- TASK -
From the entries below, reproduce exactly the line containing "Proof. unfold refused_code.", the line containing "let key := (wc_ecc_init_ex", and every line in between, with nothing added.

---------- INFORMATION

Lemma agreement_here b priv pub pkP ptP : b <> 0 -> BridgeContract e here (bridge_at b) D E ->
  pub_key pkP priv -> ek_devId priv = ZT_HPKE_DEVID -> ek_devCtx priv = b -> pub_key ptP pub ->
  agreement (H := cbs) e (x := here) (D ptP) (bridge_err e E) priv pub.
Proof.
  intros Hb Hbr [_ Hp] Hid Hctx Hq. unfold agreement, wc_ecc_shared_secret.
  change (ek_devId (wc_ecc_set_rng priv true).2) with (ek_devId priv). rewrite Hid.
  change (negb (ZT_HPKE_DEVID =? INVALID_DEVID)) with true. cbv iota. unfold wc_CryptoCb_Ecdh.
  change (ek_devId (wc_ecc_set_rng priv true).2) with (ek_devId priv). rewrite Hid.
  pose proof Hbr as (agree & Ha & _).
  apply (calc_bind _ _ _ _ (fun r : Z * (bytes * Z) => len r.2.1 = 32 /\ bytes_ok r.2.1 /\
    ((r.1 = 0 /\ r.2.2 = 32 /\ D ptP r.2.1) \/
     exists rc, r.1 = wc_CryptoCb_TranslateErrorCode rc /\ rc <> 0 /\ (oom e \/ E rc)))).
  { refine (dispatch_here (Pk_ecdh (wc_ecc_set_rng priv true).2 pub (zeros 32) 32) _ _). cbn [zt_ecdh_callback]. unfold answer_ecdh. change (ek_dp (wc_ecc_set_rng priv true).2) with (ek_dp priv).
    change (ek_devCtx (wc_ecc_set_rng priv true).2) with (ek_devCtx priv).
    rewrite (hp_dp _ _ _ _ Hp), (hp_dp _ _ _ _ (proj2 Hq)), Hctx, (proj2 (Z.eqb_neq b 0)), Ha by done.
    change (ecc_id ecc_secp256r1 =? ECC_SECP256R1) with true. change (32 <? 32) with false. cbn [negb orb].
    eapply calc_mono; [exact (ask_bridge_spec _ agree pub ptP Ha Hbr Hq)|]. cbn [fst snd].
    intros [rc [o n]] (Lo & Oo & [(Hr & Hn & HD)|[Hr HE]]); cbn [fst snd] in *; (split; [done|]); (split; [done|]).
    - left. by subst rc.
    - right. by exists rc. }
  intros [ret [o n]] (Lo & Oo & [(Hr & Hn & HD)|(rc & Hr & Hn & HE)]); cbn [fst snd] in *; subst ret.
  - eval_tests. calc_step. left. done.
  - assert (bridge_err e E (bridge_code rc)) as HF by (destruct HE; [by left|right; eauto]).
    apply bridge_code_nonzero in Hn. revert HF Hn. unfold wc_CryptoCb_TranslateErrorCode, bridge_code.
    destruct (rc =? NOT_COMPILED_IN); [|destruct (Z.eqb_spec rc CRYPTOCB_UNAVAILABLE) as [->|]];
      cbn [orb negb]; eval_tests; intros HF Hn; calc_step; by right.
Qed.

(** ** Opening *)

Lemma refused_nonzero pt : refused_code pt <> 0.
Proof. unfold refused_code. by destruct (_ || _). Qed.

(** A key the core makes for the bridge at [b] (0: none) under the device id. *)
Lemma import_spec b devId pt : bytes_ok pt -> len pt = 65 ->
  let key := (wc_ecc_init_ex ecc_key_zero devId).2 in
  calc e 0 (wc_ecc_import_x963_ex (Some pt) 65 (set_device b (ek_devId key) (ek_rng key) key) ECC_SECP256R1)
    (fun r => (r.1 = 0 /\ pub_key pt r.2 /\ ek_devId r.2 = devId /\ ek_devCtx r.2 = b) \/
              (pt !!! 0%nat <> ECC_POINT_UNCOMP /\ r.1 = refused_code pt)).
Proof.
  intros Op Lp key. destruct (wc_ecc_init_ex_spec ecc_key_zero devId) as (key' & E0 & Hr & Hb & _).
  assert (key = key') as -> by (unfold key; by rewrite E0). set (k := set_device _ _ _ _).
  assert (key_ready k) as Hk by (destruct Hr; by split). rewrite <-Lp.
  destruct (decide (pt !!! 0%nat = ECC_POINT_UNCOMP)) as [E4|E4].
  - assert (is_point 32 pt) as Hp by (split; [done|by rewrite Lp|done]).
    eapply calc_mono; [apply (import_x963_spec e k 2 ecc_secp256r1 pt); done|].
    intros [ret key1] (Hx & Hh & Hbd). left. split; [done|]. split; [by split|]. unfold binding in Hbd, Hb.
    injection Hb as Hb1 Hb2 Hb3. injection Hbd as H1 H2 H3. cbn in *. by rewrite H1, H2, Hb2.
  - eapply calc_mono; [apply (import_x963_refused e k ECC_SECP256R1 pt 32); done|].
    intros [ret key1] (Hx & _). right. done.
Qed.

Context (Hos : os_sane e).

Definition open_err (recipient enc info : bytes) (ret : Z) : Prop :=
  setup_err (decap_err (bridge_err e E) enc) info ret \/
  (recipient !!! 0%nat <> ECC_POINT_UNCOMP /\ ret = refused_code recipient).

(** The context both parties derive for a secret [dh]. *)
Definition core_context (dh enc recipient info : bytes) : Rfc9180.context :=
  Rfc9180.KeySchedule HPKE_AES_128_GCM 16 (Rfc9180.shared_secret dh enc recipient) info.

(** The answer of an opening: under the secret the bridge gave for [enc], the
    plaintext of the standard, or an authentication error and zeros; otherwise
    an error and the buffer as it was. *)
Definition open_result (recipient enc info aad ct tag pt : bytes) (r : Z * bytes) : Prop :=
  (is_point 32 recipient /\ is_point 32 enc /\ len info <= max_info /\ exists dh, D enc dh /\
   match Rfc9180.Open (core_context dh enc recipient info) 0 aad ct tag with
   | Some p => r = (0, splice pt 0 p)
   | None => r = (AES_GCM_AUTH_E, splice pt 0 (zeros (len ct)))
   end) \/
  (r.1 <> 0 /\ r.2 = pt /\ (entropy_ok e -> oom e \/ open_err recipient enc info r.1)).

--------------------

- ANSWER SPACE -
Proof. unfold refused_code. by destruct (_ || _). Qed.

(** A key the core makes for the bridge at [b] (0: none) under the device id. *)
Lemma import_spec b devId pt : bytes_ok pt -> len pt = 65 ->
  let key := (wc_ecc_init_ex ecc_key_zero devId).2 in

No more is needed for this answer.